*** Source material
(** ** Encryption in place *)

(** Replacing the body of a packet keeps its header. *)
Lemma write_body size body out m : send_block size body m → length out = length body → ∃ m',
  mb_write size out m = (Ok tt, m') ∧ send_block size out m' ∧
  take size (mb_written m') = take size (mb_written m) ∧ mb_wr m' = mb_wr m.
Proof.
  intros Hm Ho. pose proof (send_block_length _ _ _ Hm) as [Hlen Hlw].
  destruct Hm as (Hwf & Hrd & Hwr & Hbody). unfold mb_length in Hlen.
  destruct (mb_write_at size out m Hwf) as (m' & E & Hwf' & Hrd' & Hwr' & Hw'); [lia|].
  assert (Ht : length (take size (mb_written m)) = size) by (rewrite length_take; lia).
  exists m'. split; [done|]. rewrite Hw'. split; [|split; [|done]].
  - split_and!; [done|by rewrite Hrd'|lia|]. rewrite Hw', drop_app_length' by done.
    rewrite drop_ge, app_nil_r by lia. done.
  - by rewrite take_app_length'.
Qed.

(** One direction of the cipher, applied to the body of a block: an empty body
    is left alone and the cipher does not see its key. *)
Lemma crypt_body_ok f key (c : SecurePacketCoder (R := R)) body m out x :
  send_block securePacketHeaderSize_ body m →
  ((0 < length body)%nat → f body key (cipher_ c) = (Some out, x) ∧ length out = length body) →
  (length body = O → out = [] ∧ x = cipher_ c) → ∃ m',
  crypt_body f key (c, m) = (Ok true, (set_cipher x c, m')) ∧
  send_block securePacketHeaderSize_ out m' ∧
  take securePacketHeaderSize_ (mb_written m') = take securePacketHeaderSize_ (mb_written m).
Proof.
  intros Hm Hf Hz. unfold crypt_body. rewrite (bind_ok get_st _ (c, m) (c, m) (c, m) eq_refl).
  cbn [fst snd]. assert (Hb : packet_body m = body) by apply Hm. rewrite Hb.
  case_decide as Hpos.
  - destruct (Hf Hpos) as [E Hlo]. rewrite E.
    destruct (write_body _ body out m Hm Hlo) as (m' & E' & Hm' & Ht & _).
    rewrite (bind_ok _ _ _ _ _ (modify_run _ _)). cbn [fst snd].
    exists m'. by st_step (on_block_run _ (set_cipher x c) _ _ _ E').
  - destruct Hz as [-> ->]; [lia|]. exists m. split_and!; try done; [by destruct c|].
    destruct body; [done|simpl in Hpos; lia].
Qed.

Lemma additional_roundtrip fp cs rest : is_uint 16 fp → is_uint 32 cs →
  additional_read (additional_write fp cs ++ rest) = (fp, cs).
Proof.
  intros Hfp Hcs. unfold additional_read, additional_write.
  rewrite !packet_put_wire, !packet_get_wire, <- app_assoc.
  rewrite take_app_length', drop_app_length' by (by rewrite length_le_split).
  rewrite take_app_length' by (by rewrite length_le_split).
  rewrite !le_combine_split. f_equal; by apply uint_id.
Qed.

Lemma length_additional fp cs : length (additional_write fp cs) = AdditionalPacketHeader_size.
Proof. unfold additional_write. by rewrite !packet_put_wire, length_app, !length_le_split. Qed.

(** ** A packet of a body *)

(** The cipher's part of both ends: what [crypt_body] needs to turn [body] into
    [out] at the sender and back at the receiver. *)
Definition body_crypted (body out : list Z) (key : Z) (c d c' d' : BlockCipherImpl) : Prop :=
  ((0 < length body)%nat → encrypt body key c = (Some out, c') ∧ length out = length body) ∧
  (length body = O → out = [] ∧ c' = c) ∧
  ((0 < length out)%nat → decrypt out key d = (Some body, d') ∧ length body = length out) ∧
  (length out = O → body = [] ∧ d' = d).

Lemma body_crypted_ok body key c d :
  algorithm_ok (encryptor_ c) → algorithm_ok (decryptor_ d) →
  (length body mod BLOCKSIZE = 0)%nat → ∃ out c' d',
  body_crypted body out key c d c' d' ∧ length out = length body ∧
  algorithm_ok (encryptor_ c') ∧ algorithm_ok (decryptor_ d').
Proof.
  intros Hc Hd Hmod. destruct (decide (0 < length body)%nat) as [Hpos|Hpos].
  - destruct (decrypt_encrypt body key c d Hc Hd Hpos Hmod) as (out & c' & d' & E1 & El & E2 & Hc' & Hd').
    exists out, c', d'. unfold body_crypted. split_and!; try done; intros; exfalso; lia.
  - assert (body = []) as -> by (apply nil_length_inv; lia).
    exists [], c, d. unfold body_crypted. split_and!; try done; simpl; intros; exfalso; lia.
Qed.

(** The bytes of a packet: header, additional header, encrypted body. *)
Definition secure_packet (mt : Z) (out : list Z) (key checkSum : Z) : list Z :=
  header_write false (mkHeader (Z.of_nat (length out)) mt) ++
  additional_write (getFingerPrint key) checkSum ++ out.

Lemma secure_packet_drop mt out key cs :
  drop securePacketHeaderSize_ (secure_packet mt out key cs) = out ∧
  length (secure_packet mt out key cs) = (securePacketHeaderSize_ + length out)%nat.
Proof.
  unfold secure_packet. rewrite !length_app, length_header_write, length_additional.
  rewrite app_assoc, drop_app_length'; [by split|].
  by rewrite length_app, length_header_write, length_additional.
Qed.

Lemma getCheckSum_range body key : is_uint 32 (getCheckSum crc_32 body (getFingerPrint key)).
Proof.
  apply is_uint_lor; [lia|by apply uint_range|].
  apply (is_uint_mono 16); [lia|]. by apply uint_range.
Qed.

(** The header and the additional header around an encrypted body. *)
Lemma write_headers mt out key cs m : send_block securePacketHeaderSize_ out m →
  isValidMessage mt = true → Z.of_nat (length out) < 2 ^ 16 → ∃ m1 m2,
  base_encode false CsPacketHeader_size (mkHeader (Z.of_nat (length out)) mt) m =
    (Ok (true, mkHeader (Z.of_nat (length out)) mt), m1) ∧
  mb_write rawPacketHeaderSize_ (additional_write (getFingerPrint key) cs) m1 = (Ok tt, m2) ∧
  mb_wf m2 ∧ mb_rd m2 = O ∧ mb_written m2 = secure_packet mt out key cs.
Proof.
  intros Hm Hmt Hfit. pose proof (send_block_length _ _ _ Hm) as [_ Hlw].
  destruct Hm as (Hwf & Hrd & Hwr & Hout). unfold securePacketHeaderSize_, rawPacketHeaderSize_ in *.
  destruct (base_encode_ok false CsPacketHeader_size (Z.of_nat (length out)) mt
    (drop CsPacketHeader_size (mb_written m)) m) as (m1 & E1 & (Hwf1 & Hrd1 & Hwr1 & _) & Hw1);
    [done|by split_and!; [done|done|lia|]|unfold is_uint; lia|done|].
  destruct (mb_write_at CsPacketHeader_size (additional_write (getFingerPrint key) cs) m1 Hwf1)
    as (m2 & E2 & Hwf2 & Hrd2 & _ & Hw2).
  { apply (f_equal length) in Hw1. rewrite length_app, length_header_write, length_drop in Hw1.
    unfold mb_written at 1 in Hw1. rewrite length_take in Hw1. rewrite length_additional. lia. }
  exists m1, m2. split_and!; try done; [by rewrite Hrd2|]. rewrite Hw2, Hw1, length_additional.
  rewrite take_app_length', drop_app_ge by (rewrite length_header_write; lia).
  rewrite length_header_write. unfold secure_packet. do 2 f_equal.
  rewrite drop_drop, <- Hout. f_equal.
Qed.

Local Abbreviation secure_encode :=
  (secure_encode BLOCKSIZE DEFAULT_KEYLENGTH encryptBlock crc_32 rand48_next).
Local Abbreviation secure_decode :=
  (secure_decode BLOCKSIZE DEFAULT_KEYLENGTH decryptBlock crc_32 rand48_next).

Definition secure_padding (n : nat) : nat := align_delta BLOCKSIZE n.

Lemma secure_encode_ok (s : SecurePacketCoder (R := R)) mt body padded m key g out x :
  isValidMessage mt = true → send_block securePacketHeaderSize_ body m →
  padded = body ++ replicate (secure_padding (length body)) 0 →
  Z.of_nat (length padded) < 2 ^ 16 →
  getEncryptCipherKey rand48_next (cipherKeyGenerator_ s) = (key, g) →
  ((0 < length padded)%nat → encrypt padded key (cipher_ s) = (Some out, x)) →
  (length padded = O → out = [] ∧ x = cipher_ s) → length out = length padded → ∃ h' m',
  secure_encode (mkHeader (getBodySize securePacketHeaderSize_ m) mt) (s, m) =
    (Ok (true, h'), (set_cipher x (set_keygen g s), m')) ∧
  mb_wf m' ∧ mb_rd m' = O ∧
  mb_written m' = secure_packet mt out key (getCheckSum crc_32 padded (getFingerPrint key)).
Proof.
  intros Hmt Hm -> Hfit Hkey Hx Hz Hlo. set (pb := body ++ replicate _ 0) in *.
  destruct (send_block_length _ _ _ Hm) as [Hlen _].
  destruct (align_ok body m Hm) as (m1 & E1 & Hm1). fold (secure_padding (length body)) pb in Hm1.
  destruct (crypt_body_ok encrypt key (set_keygen g s) pb m1 out x Hm1) as (m2 & E2 & Hm2 & Ht2);
    [by intros Hp; split; [apply Hx|]|done|].
  destruct (write_headers mt out key (getCheckSum crc_32 pb (getFingerPrint key)) m2 Hm2 Hmt)
    as (m3 & m4 & E3 & E4 & Hwf & Hrd & Hw); [by rewrite Hlo|].
  exists (mkHeader (Z.of_nat (length out)) mt), m4. split_and!; try done.
  unfold SecurePacket.secure_encode. rewrite (bind_ok _ _ _ _ _ (gets_run _ _)). cbn [snd].
  rewrite decide_False by lia. st_step (on_block_run _ s _ _ _ E1).
  rewrite (bind_ok _ _ _ _ _ (gets_run _ _)). cbn [snd messageType_].
  rewrite (getBodySize_ok _ pb m1) by done.
  rewrite (bind_ok _ _ _ _ _ (gets_run _ _)). cbn [fst]. rewrite Hkey.
  rewrite (bind_ok _ _ _ _ _ (modify_run _ _)). cbn [fst snd].
  assert (Hb1 : packet_body m1 = pb) by apply Hm1. rewrite Hb1. st_step E2. cbn [negb].
  rewrite <- Hlo.
  rewrite (bind_ok _ _ _ _ _ (zoom_run _ _ _ (set_cipher x (set_keygen g s), m2) _ _
    (on_block_run _ (component_ (set_cipher x (set_keygen g s))) m2 _ _ E3))).
  cbn [fst snd negb]. by st_step (on_block_run _ (set_cipher x (set_keygen g s)) _ _ _ E4).
Qed.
******
Assignment |
The lines to output run from the one containing "rewrite <- Hlo." to the last line of the entries; give them back exactly.

Your response |
  rewrite <- Hlo.
  rewrite (bind_ok _ _ _ _ _ (zoom_run _ _ _ (set_cipher x (set_keygen g s), m2) _ _
    (on_block_run _ (component_ (set_cipher x (set_keygen g s))) m2 _ _ E3))).
  cbn [fst snd negb]. by st_step (on_block_run _ (set_cipher x (set_keygen g s)) _ _ _ E4).
Qed.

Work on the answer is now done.